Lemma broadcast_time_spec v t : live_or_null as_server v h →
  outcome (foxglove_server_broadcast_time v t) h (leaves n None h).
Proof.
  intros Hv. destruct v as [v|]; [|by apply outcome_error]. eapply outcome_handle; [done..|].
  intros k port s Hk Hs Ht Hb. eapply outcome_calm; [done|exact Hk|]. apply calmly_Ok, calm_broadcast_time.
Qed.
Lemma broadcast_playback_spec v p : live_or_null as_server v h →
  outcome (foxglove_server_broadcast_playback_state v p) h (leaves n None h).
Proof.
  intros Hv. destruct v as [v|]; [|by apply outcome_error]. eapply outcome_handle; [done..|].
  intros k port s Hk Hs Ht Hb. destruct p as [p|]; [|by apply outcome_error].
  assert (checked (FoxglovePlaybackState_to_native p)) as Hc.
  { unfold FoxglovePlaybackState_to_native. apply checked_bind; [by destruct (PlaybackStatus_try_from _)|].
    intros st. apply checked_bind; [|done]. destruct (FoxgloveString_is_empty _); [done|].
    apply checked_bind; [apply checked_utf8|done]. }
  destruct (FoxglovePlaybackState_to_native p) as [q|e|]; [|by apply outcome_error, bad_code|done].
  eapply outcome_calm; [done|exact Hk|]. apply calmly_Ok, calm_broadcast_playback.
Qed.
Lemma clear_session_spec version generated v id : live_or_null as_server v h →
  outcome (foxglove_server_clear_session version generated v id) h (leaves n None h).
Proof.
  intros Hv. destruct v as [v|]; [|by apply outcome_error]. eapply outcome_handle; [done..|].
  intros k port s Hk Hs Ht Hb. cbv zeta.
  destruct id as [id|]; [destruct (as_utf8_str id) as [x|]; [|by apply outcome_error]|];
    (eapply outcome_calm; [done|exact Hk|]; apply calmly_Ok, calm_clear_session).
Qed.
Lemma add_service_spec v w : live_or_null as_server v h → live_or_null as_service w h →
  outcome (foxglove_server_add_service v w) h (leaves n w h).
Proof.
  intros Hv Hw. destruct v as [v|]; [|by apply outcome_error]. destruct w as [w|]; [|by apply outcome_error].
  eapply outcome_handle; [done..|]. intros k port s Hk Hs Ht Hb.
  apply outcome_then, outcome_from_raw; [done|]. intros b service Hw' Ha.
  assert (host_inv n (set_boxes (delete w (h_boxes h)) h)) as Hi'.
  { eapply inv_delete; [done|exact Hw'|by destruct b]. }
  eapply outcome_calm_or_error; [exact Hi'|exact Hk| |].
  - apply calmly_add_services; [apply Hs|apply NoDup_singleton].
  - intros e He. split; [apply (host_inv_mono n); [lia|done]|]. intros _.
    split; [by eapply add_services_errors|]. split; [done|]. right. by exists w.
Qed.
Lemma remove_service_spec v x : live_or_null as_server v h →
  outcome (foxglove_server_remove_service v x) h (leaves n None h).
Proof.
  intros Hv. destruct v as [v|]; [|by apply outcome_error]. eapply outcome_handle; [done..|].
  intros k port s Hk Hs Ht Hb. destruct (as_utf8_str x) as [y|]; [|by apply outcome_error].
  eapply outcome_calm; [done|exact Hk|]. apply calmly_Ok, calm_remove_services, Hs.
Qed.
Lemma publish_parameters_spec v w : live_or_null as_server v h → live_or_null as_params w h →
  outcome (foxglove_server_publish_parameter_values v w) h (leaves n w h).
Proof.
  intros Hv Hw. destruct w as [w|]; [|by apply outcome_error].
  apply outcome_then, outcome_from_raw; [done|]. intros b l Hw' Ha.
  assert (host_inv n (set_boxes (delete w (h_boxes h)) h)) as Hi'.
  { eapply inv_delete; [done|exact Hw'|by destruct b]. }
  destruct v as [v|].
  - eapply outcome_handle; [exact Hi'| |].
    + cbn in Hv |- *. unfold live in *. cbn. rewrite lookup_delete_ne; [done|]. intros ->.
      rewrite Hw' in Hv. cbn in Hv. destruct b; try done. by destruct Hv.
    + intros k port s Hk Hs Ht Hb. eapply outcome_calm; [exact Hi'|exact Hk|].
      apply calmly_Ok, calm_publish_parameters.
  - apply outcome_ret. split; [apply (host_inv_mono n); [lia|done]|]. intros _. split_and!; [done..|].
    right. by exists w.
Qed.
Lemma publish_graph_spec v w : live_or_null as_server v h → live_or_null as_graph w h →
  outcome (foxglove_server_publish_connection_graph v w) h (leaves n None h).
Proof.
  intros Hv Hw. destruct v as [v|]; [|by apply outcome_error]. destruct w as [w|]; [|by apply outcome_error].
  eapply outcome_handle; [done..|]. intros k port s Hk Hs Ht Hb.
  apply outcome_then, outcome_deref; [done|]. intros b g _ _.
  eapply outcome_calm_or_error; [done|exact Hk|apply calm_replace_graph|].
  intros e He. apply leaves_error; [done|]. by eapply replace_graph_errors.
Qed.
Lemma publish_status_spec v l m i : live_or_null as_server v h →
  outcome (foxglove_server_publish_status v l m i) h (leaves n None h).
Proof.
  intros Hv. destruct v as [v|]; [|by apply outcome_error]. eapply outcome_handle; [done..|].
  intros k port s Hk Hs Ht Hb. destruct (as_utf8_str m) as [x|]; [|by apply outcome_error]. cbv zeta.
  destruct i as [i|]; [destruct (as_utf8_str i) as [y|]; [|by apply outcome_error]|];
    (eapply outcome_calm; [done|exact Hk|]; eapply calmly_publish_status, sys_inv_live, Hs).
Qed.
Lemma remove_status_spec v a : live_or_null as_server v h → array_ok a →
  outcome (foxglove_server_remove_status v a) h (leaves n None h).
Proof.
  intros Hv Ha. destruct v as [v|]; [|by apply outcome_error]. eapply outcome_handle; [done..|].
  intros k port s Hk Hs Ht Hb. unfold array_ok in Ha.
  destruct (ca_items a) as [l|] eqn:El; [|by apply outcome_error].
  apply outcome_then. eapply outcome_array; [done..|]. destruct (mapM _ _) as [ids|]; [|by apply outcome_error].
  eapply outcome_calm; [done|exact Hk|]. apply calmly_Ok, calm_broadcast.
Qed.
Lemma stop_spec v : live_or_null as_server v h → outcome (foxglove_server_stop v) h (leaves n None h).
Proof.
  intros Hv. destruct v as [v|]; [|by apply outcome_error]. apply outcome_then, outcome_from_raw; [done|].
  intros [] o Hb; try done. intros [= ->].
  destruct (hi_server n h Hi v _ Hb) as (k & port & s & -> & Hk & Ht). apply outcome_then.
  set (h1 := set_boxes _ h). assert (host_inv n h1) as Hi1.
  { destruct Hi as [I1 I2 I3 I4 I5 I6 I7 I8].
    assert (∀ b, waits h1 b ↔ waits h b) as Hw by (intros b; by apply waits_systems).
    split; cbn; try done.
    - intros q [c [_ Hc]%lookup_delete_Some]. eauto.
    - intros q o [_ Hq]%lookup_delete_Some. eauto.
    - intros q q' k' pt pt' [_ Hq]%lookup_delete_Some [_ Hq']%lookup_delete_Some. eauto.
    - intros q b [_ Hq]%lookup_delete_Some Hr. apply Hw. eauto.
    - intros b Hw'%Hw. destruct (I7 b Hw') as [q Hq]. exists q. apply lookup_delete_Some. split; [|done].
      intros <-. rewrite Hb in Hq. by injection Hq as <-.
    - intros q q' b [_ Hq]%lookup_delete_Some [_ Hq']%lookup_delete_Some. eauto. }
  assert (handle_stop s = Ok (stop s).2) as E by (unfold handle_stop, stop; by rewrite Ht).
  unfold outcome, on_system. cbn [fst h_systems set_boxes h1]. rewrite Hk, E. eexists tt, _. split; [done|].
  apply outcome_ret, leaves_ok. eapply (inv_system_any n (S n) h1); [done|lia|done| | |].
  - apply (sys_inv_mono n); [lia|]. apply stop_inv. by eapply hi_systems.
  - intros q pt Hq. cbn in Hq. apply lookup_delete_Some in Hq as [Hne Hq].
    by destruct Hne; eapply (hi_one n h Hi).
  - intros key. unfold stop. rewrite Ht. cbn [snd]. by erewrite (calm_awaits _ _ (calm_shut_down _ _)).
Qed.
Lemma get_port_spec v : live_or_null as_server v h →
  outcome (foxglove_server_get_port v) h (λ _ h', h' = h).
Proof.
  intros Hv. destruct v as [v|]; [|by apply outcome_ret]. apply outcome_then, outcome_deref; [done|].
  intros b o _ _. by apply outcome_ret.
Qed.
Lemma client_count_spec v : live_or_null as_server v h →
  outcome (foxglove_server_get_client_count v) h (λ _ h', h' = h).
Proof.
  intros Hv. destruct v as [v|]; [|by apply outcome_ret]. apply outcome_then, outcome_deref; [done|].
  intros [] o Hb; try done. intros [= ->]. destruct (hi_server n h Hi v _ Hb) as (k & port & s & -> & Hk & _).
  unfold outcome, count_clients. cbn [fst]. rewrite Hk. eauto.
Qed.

What is expected -
Take the line containing "- intros q pt" as the start and the last line of the data as the end, and reproduce that range exactly.

Solution -
  - intros q pt Hq. cbn in Hq. apply lookup_delete_Some in Hq as [Hne Hq].
    by destruct Hne; eapply (hi_one n h Hi).
  - intros key. unfold stop. rewrite Ht. cbn [snd]. by erewrite (calm_awaits _ _ (calm_shut_down _ _)).
Qed.
Lemma get_port_spec v : live_or_null as_server v h →
  outcome (foxglove_server_get_port v) h (λ _ h', h' = h).
Proof.
  intros Hv. destruct v as [v|]; [|by apply outcome_ret]. apply outcome_then, outcome_deref; [done|].
  intros b o _ _. by apply outcome_ret.
Qed.
Lemma client_count_spec v : live_or_null as_server v h →
  outcome (foxglove_server_get_client_count v) h (λ _ h', h' = h).
Proof.
  intros Hv. destruct v as [v|]; [|by apply outcome_ret]. apply outcome_then, outcome_deref; [done|].
  intros [] o Hb; try done. intros [= ->]. destruct (hi_server n h Hi v _ Hb) as (k & port & s & -> & Hk & _).
  unfold outcome, count_clients. cbn [fst]. rewrite Hk. eauto.
Qed.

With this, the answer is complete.